* _Assignment_
Please repeat the lines below exactly. Begin with the line containing "pose proof (send_all_stdout" and go on through the line containing "intros [= <- <-]; simpl in *;".

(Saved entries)
::::

Lemma decide_and_apply_raise (cfg : config) (tag_id : string)
    (main_txns : list txn) (addl : txn) (c : counters) w e w' :
  decide_and_apply cfg tag_id main_txns addl c w = (Raise e, w') ->
  DRY_RUN cfg = false /\
  (exists sent r rest,
     plan tag_id main_txns addl = sent ++ r :: rest /\
     requests w' = requests w ++ sent ++ [r] /\
     answer r (apply_all sent (remote w)) = Raise e) /\
  exists out, stdout w' = stdout w ++ out /\ ~ In Summary out.
Proof.
  unfold decide_and_apply, bind, print, ret. simpl.
  pose proof (plan_mutations tag_id main_txns addl) as Hmut.
  destruct (classify main_txns addl) eqn:Hcls; [discriminate| |];
    (destruct (DRY_RUN cfg); [discriminate|]);
    match goal with
    | |- context [send_all ?rs ?w0] =>
        pose proof (send_all_stdout rs w0) as Hout;
        destruct (send_all rs w0) as [[[]|e1] w1] eqn:Hsend; [discriminate|];
        apply send_all_raise in Hsend as (sent & r & rest & Hplan & Hreq & Hans);
        [|exact Hmut]
    end;
    intros [= <- <-]; simpl in *;
    (split; [reflexivity|]);
    (split; [exists sent, r, rest; auto|]);
    eexists; (split; [exact Hout|]); intros [H|[]]; discriminate H.
Qed.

::::

* _Answer to this task_
        pose proof (send_all_stdout rs w0) as Hout;
        destruct (send_all rs w0) as [[[]|e1] w1] eqn:Hsend; [discriminate|];
        apply send_all_raise in Hsend as (sent & r & rest & Hplan & Hreq & Hans);
        [|exact Hmut]
    end;
    intros [= <- <-]; simpl in *;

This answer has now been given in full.